## Action item
Using the records below, find every line that includes "gets" and copy it.

## Dataset records
(** The same onto a path where nothing is: nothing is removed. *)
Lemma CopyFile_link_run_new
    (fromPath toPath : string) (w : World) (n : Node) :
  calm (env w) ->
  fs w !! fromPath = Some n -> kind n = Symlink ->
  fs w !! toPath = None ->
  Fileio.CopyFile fromPath toPath w
  = (None,
     {| fs := <[toPath := newLink (env w)
                            (now (env w) (length (calls w) + 3))
                            (data n)]> (fs w);
        calls := calls w ++ [SysLstat fromPath; SysReadlink fromPath;
                             SysLstat toPath; SysSymlink (data n) toPath];
        out := out w; env := env w |}).
Proof.
  intros Hc Hn Kn Hm. unfold Fileio.CopyFile.
  erewrite bind_run by (apply Lstat_run; exact Hc).
  rewrite Hn. cbv beta iota. rewrite IsRegular_infoOf.
  unfold isRegularNode. rewrite Kn.
  unfold Fileio.copySymlinkImpl, Readlink.
  erewrite bind_run.
  2:{ apply syscall_run with (a := data n) (f' := fs (tick (SysLstat fromPath) w)).
      - apply Hc. discriminate.
      - cbn [fs tick]. now rewrite Hn, Kn. }
  norm. unfold Fileio.IsManageableFile.
  erewrite bind_run.
  2:{ erewrite bind_run by (apply Lstat_run; exact Hc).
      norm. rewrite Hm. reflexivity. }
  norm. erewrite bind_run by reflexivity.
  norm. unfold MkSymlink.
  erewrite bind_run.
  2:{ apply syscall_run with (a := tt).
      - apply Hc. discriminate.
      - cbn [fs env]. rewrite Hm. reflexivity. }
  norm. unfold ret. f_equal. f_equal.
  - unfold clock. cbn [calls].
    replace (length (((calls w ++ [SysLstat fromPath])
                      ++ [SysReadlink fromPath]) ++ [SysLstat toPath]))
      with (length (calls w) + 3)%nat
      by (rewrite !List.length_app; cbn; lia).
    reflexivity.
  - now rewrite <- !app_assoc.
Qed.

(** When the removal fails, the copy stops before the link is made. *)
Lemma CopyFile_link_run_stuck
    (fromPath toPath : string) (w : World) (n m : Node) (e : Errno) :
  calm (env w) ->
  fault (env w) (length (calls w) + 3) (SysRemove toPath) = Some e ->
  fs w !! fromPath = Some n -> kind n = Symlink ->
  fs w !! toPath = Some m -> kind m = Regular \/ kind m = Symlink ->
  Fileio.CopyFile fromPath toPath w
  = (Some (PathError "remove" toPath e),
     {| fs := fs w;
        calls := calls w ++ [SysLstat fromPath; SysReadlink fromPath;
                             SysLstat toPath; SysRemove toPath];
        out := out w; env := env w |}).
Proof.
  intros Hc Hrm Hn Kn Hm Km. unfold Fileio.CopyFile.
  erewrite bind_run by (apply Lstat_run; exact Hc).
  rewrite Hn. cbv beta iota. rewrite IsRegular_infoOf.
  unfold isRegularNode. rewrite Kn.
  unfold Fileio.copySymlinkImpl, Readlink.
  erewrite bind_run.
  2:{ apply syscall_run with (a := data n) (f' := fs (tick (SysLstat fromPath) w)).
      - apply Hc. discriminate.
      - cbn [fs tick]. now rewrite Hn, Kn. }
  norm. unfold Fileio.IsManageableFile.
  erewrite bind_run.
  2:{ erewrite bind_run by (apply Lstat_run; exact Hc).
      norm. rewrite Hm. cbv beta iota.
      rewrite IsRegular_infoOf, IsSymlink_infoOf.
      unfold isRegularNode, isSymlinkNode.
      assert (match kind m with Regular => true | _ => false end
              || match kind m with Symlink => true | _ => false end = true)
        as -> by (destruct Km as [-> | ->]; reflexivity).
      reflexivity. }
  norm.
  erewrite bind_run.
  2:{ erewrite bind_run.
      2:{ apply Remove_fault with (e := e). unfold clock. cbn [env calls].
          replace (length (((calls w ++ [SysLstat fromPath])
                            ++ [SysReadlink fromPath]) ++ [SysLstat toPath]))
            with (length (calls w) + 3)%nat
            by (rewrite !List.length_app; cbn; lia).
          exact Hrm. }
      reflexivity. }
  norm. unfold ret. f_equal. f_equal. now rewrite <- !app_assoc.
Qed.
Lemma create_accounts_location (req : request) (w w' : world) (r : response) :
  create_accounts req w = (inr r, w') →
  status_code r = 201 ∧ header "Location" r = Some "/".
Proof.
  destruct (decide (headers req !! "Content-Type" = Some "application/json")) as [Hct|Hct].
  - destruct (valid_payload (json_body req)) eqn:Hv.
    + apply valid_payload_true in Hv as (d & n & e & Hj & Hn & He).
      rewrite (create_accounts_ok req w d n e) by done. by intros [= <- <-].
    + by destruct (create_accounts_invalid req w Hct Hv) as [msg ->].
  - by destruct (create_accounts_unsupported req w Hct) as (msg & w1 & -> & _).
Qed.

(** C3. The Location header of a 201 answer does not name the new resource:
    posting the sample payload creates account 2, whose read-by-id path is
    /accounts/2 and is routed to [get_accounts], while the header carries
    the placeholder "/", which is routed to [index]. *)
Theorem create_accounts_location_is_placeholder :
  status_code (app sample_post sample_world).1 = 201 ∧
  Account.lookup 2 (db sample_world) = None ∧
  (∃ a, Account.lookup 2 (db (app sample_post sample_world).2) = Some a
        ∧ data (app sample_post sample_world).1 = Some (Account.serialize a)) ∧
  account_url 2 = "/accounts/2" ∧
  endpoint_of "GET" (account_url 2) = Some "get_accounts" ∧
  header "Location" (app sample_post sample_world).1 = Some "/" ∧
  endpoint_of "GET" "/" = Some "index".
Proof.
  repeat split; try reflexivity.
  eexists. split; reflexivity.
Qed.

(** ** Deleting accounts *)

Lemma delete_changes_nothing (p : string) (hs : gmap string string) (body : json) (w : world) :
  status_code (app (Request "DELETE" p hs body) w).1 ∈ [404; 405] ∧
  (app (Request "DELETE" p hs body) w).2 = w.
Proof.
  rewrite app_status, app_world. unfold dispatch_request. cbn [method path].
  pose proof (match_request_spec url_map "DELETE" p false) as H.
  destruct (match_request url_map "DELETE" p false) as [r v| |].
  - destruct H as (Hin & Hv & Hmeth).
    destruct (url_map_views _ _ _ _ Hin Hv Hmeth) as [[Hm _]|[(Hm & _)|(Hm & _)]];
      absurd_member Hm.
  - split; [|done]. right; by left.
  - split; [|done]. by left.
Qed.

(** C7. DELETE on the id of a stored account does not remove it: no rule
    serves the method, the answer is 405, the world is unchanged, and a GET
    for the same id afterwards is still answered 200. *)
Theorem delete_existing_account_not_removed :
  (∃ a, Account.lookup 1 (db sample_world) = Some a) ∧
  status_code (app (delete_request "/accounts/1") sample_world).1 = 405 ∧
  (app (delete_request "/accounts/1") sample_world).2 = sample_world ∧
  status_code (app (get_request "/accounts/1")
                   (app (delete_request "/accounts/1") sample_world).2).1 = 200.
Proof.
  repeat split; try reflexivity. by eexists.
Qed.
Definition set_runloop (fresh : nat) (queue : list nat) (s : Service)
    : Service :=
  mkService (formats s) (_messagesMap s) (_locale s) (_timer s) (memo s)
    fresh queue (has_dom s) (heap_fresh s) (events s) (ctor_log s).

Definition set_heap_fresh (n : nat) (s : Service) : Service :=
  mkService (formats s) (_messagesMap s) (_locale s) (_timer s) (memo s)
    (rl_fresh s) (rl_queue s) (has_dom s) n (events s) (ctor_log s).

Definition set_events (ev : list Event) (s : Service) : Service :=
  mkService (formats s) (_messagesMap s) (_locale s) (_timer s) (memo s)
    (rl_fresh s) (rl_queue s) (has_dom s) (heap_fresh s) ev (ctor_log s).

Definition set_ctor_log (l : list ((option string * Formats) * bool))
    (s : Service) : Service :=
  mkService (formats s) (_messagesMap s) (_locale s) (_timer s) (memo s)
    (rl_fresh s) (rl_queue s) (has_dom s) (heap_fresh s) (events s) l.

(** *** Methods that change the service run in a state and error monad *)

Definition M (A : Type) : Type := Service → Completion A * Service.

Definition ret {A} (a : A) : M A := λ st, (Normal a, st).
Definition raise {A} (e : JsError) : M A := λ st, (Throw e, st).
Definition bind {A B} (m : M A) (k : A → M B) : M B :=
  λ st, match m st with
        | (Normal a, st') => k a st'
        | (Throw e, st') => (Throw e, st')
        end.
Definition lift {A} (c : Completion A) : M A := λ st, (c, st).
Definition gets {A} (f : Service → A) : M A := λ st, (Normal (f st), st).
Definition modify (f : Service → Service) : M unit :=
  λ st, (Normal tt, f st).

Notation "x <~ m ;; k" := (bind m (λ x, k))
  (at level 100, m at next level, right associativity).
Notation "m ;;; k" := (bind m (λ _, k))
  (at level 100, right associativity).

(** *** The run loop: [next] and [cancel] of @ember/runloop *)

(** [next(callback)] schedules the callback for the following turn and
    returns a fresh timer.  The service schedules one callback only, so a
    timer identifies it. *)
Definition next : M nat :=
  λ st, (Normal (rl_fresh st),
         set_runloop (S (rl_fresh st)) (rl_queue st ++ [rl_fresh st]) st).

(** [cancel(timer)]: a timer that is [null], has run or was cancelled
    before is ignored. *)
Definition cancel (timer : option nat) : M unit :=
  match timer with
  | None => ret tt
  | Some t =>
      modify (λ st, set_runloop (rl_fresh st)
                      (filter (λ t', t' ≠ t) (rl_queue st)) st)
  end.

(** [this.trigger('localeChanged')] *)
Definition trigger_localeChanged : M unit :=
  modify (λ st, set_events (events st ++ [LocaleChanged (_locale st)]) st).

(** [_updateDocumentLanguage(locales)].  [getDOM(this)] is the document when
    the host has one. *)
Definition _updateDocumentLanguage (locales : option (list string))
    : M unit :=
  dom <~ gets has_dom ;;
  if dom then
    match locales with
    | Some ls =>
        modify (λ st, set_events (events st ++ [DocumentLang (head ls)]) st)
    | None => raise (TypeError "locales is not iterable")
    end
  else ret tt.
(** * Particle boundary exchange of AthenaK (bvals_part.cpp)

    A shallow embedding of the particle boundary-value tasks
    [SetNewPrtclGID], [CountSendsAndRecvs], [InitPrtclRecv],
    [PackAndSendPrtcls], [ClearPrtclSend] and [ClearPrtclRecv], built with
    MPI_PARALLEL_ENABLED, together with the properties that the design
    document states about them.

    Conventions of the embedding.
    - [Real] is embedded twice.  The kernel only compares positions and
      adds or subtracts the domain width; with the canonical rationals
      [Qc] these operations are exact, which is all the statements on
      block ids, slots, records and counts need.  What the kernel stores
      as a position is a rounded binary64 value: the module [B64]
      transcribes the kernel with primitive floats for the statements on
      the stored positions.
    - C++ [int] values are integers of [Z].  Signed overflow is undefined in
      C++, so the embedding describes the runs without overflow; the
      integers met here are particle counts, indices, gids and ranks.  The
      one initialisation that narrows, of the int data_size with a product
      in std::size_t, is defined for every value and written out with its
      wrap-around.
    - Kokkos views indexed by particle are lists, read with [!!] and written
      with [<[ _ := _ ]>]; the tables handed over by the mesh ([mb_size],
      [nghbr]) are read-only index functions.
    - A [par_for] runs its lanes in some order; the order is a parameter
      (a schedule), and the only interaction between lanes is the atomic
      departure counter.  The bounds of a [par_for] are inclusive; a lane
      that indexes a view outside its extent has no defined behaviour, and
      the embedding leaves the views as they are in such a lane.
    - MPI calls are recorded as the list of requests they post; whether a
      call reports MPI_SUCCESS is an oracle, consulted after the posting
      loop as in the source.  The bytes on the wire and the diagnostic
      output of CountSendsAndRecvs leave no trace in the embedding. *)

From Stdlib Require Import ZArith QArith Qcanon Lia Lqa.
From Stdlib Require PrimFloat SpecFloat FloatOps FloatAxioms.

From stdpp Require Import base numbers list sets sorting.

Local Open Scope Z_scope.

(** * Part I: the embedding *)

(** ** Data model *)

Abbreviation Real := Qc.

(** athena.hpp: extents of a MeshBlock or of the whole Mesh. *)
Record RegionSize := mkRegionSize {
  x1min : Real; x2min : Real; x3min : Real;
  x1max : Real; x2max : Real; x3max : Real
}.

(** Modelled from the spec: the declaration of NeighborBlock (mesh layer) is
    not part of the sources at hand.  The design document describes an entry
    of the neighbor table as a descriptor {neighbor global id, owning rank,
    existence flag}; the kernel below reads [gid] and [rank] only. *)
Record NeighborBlock := mkNeighborBlock {
  gid : Z;
  rank : Z;
  nghbr_exists : bool
}.

(** One entry of the send list filled by [UpdateGID]. *)
Record ParticleSendData := mkParticleSendData {
  prtcl_indx : Z;
  dest_gid : Z;
  dest_rank : Z
}.

Global Instance ParticleSendData_eq_dec : EqDecision ParticleSendData.
Proof. solve_decision. Defined.

(** Row [p] of the view [prtcl_pos]: columns IPX, IPY, IPZ. *)
Record Position := mkPosition { IPX : Real; IPY : Real; IPZ : Real }.

(** What the kernel of [SetNewPrtclGID] captures by reference or by value. *)
Record MeshData := mkMeshData {
  gids : Z;                                (* pmy_pack->gids *)
  mb_size : Z -> RegionSize;               (* pmb->mb_size.d_view(m) *)
  mesh_size : RegionSize;                  (* pmesh->mesh_size *)
  my_rank : Z;                             (* global_variable::my_rank *)
  nghbr : Z -> Z -> NeighborBlock          (* pmb->nghbr.d_view(m,n) *)
}.

(** The arrays the kernel mutates, and the departure counter. *)
Record PrtclState := mkPrtclState {
  prtcl_gid : list Z;
  prtcl_pos : list Position;
  sendlist_buf : list ParticleSendData;
  counter : Z
}.

(** std::tuple<int,int,int> = <sendrank, recvrank, nprtcl>. *)
Definition ituple : Type := Z * Z * Z.

Definition get0 (t : ituple) : Z := t.1.1.

Definition get1 (t : ituple) : Z := t.1.2.

Definition get2 (t : ituple) : Z := t.2.

(** A posted non-blocking operation: the subview (data_start, data_end) of
    the buffer it reads or writes, its size in bytes and the peer rank. *)
Record PostedReq := mkPostedReq {
  data_start_of : Z;
  data_end_of : Z;
  data_size_of : Z;
  drank_of : Z
}.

## Solution for this task
Definition gets {A} (f : Service → A) : M A := λ st, (Normal (f st), st).
  dom <~ gets has_dom ;;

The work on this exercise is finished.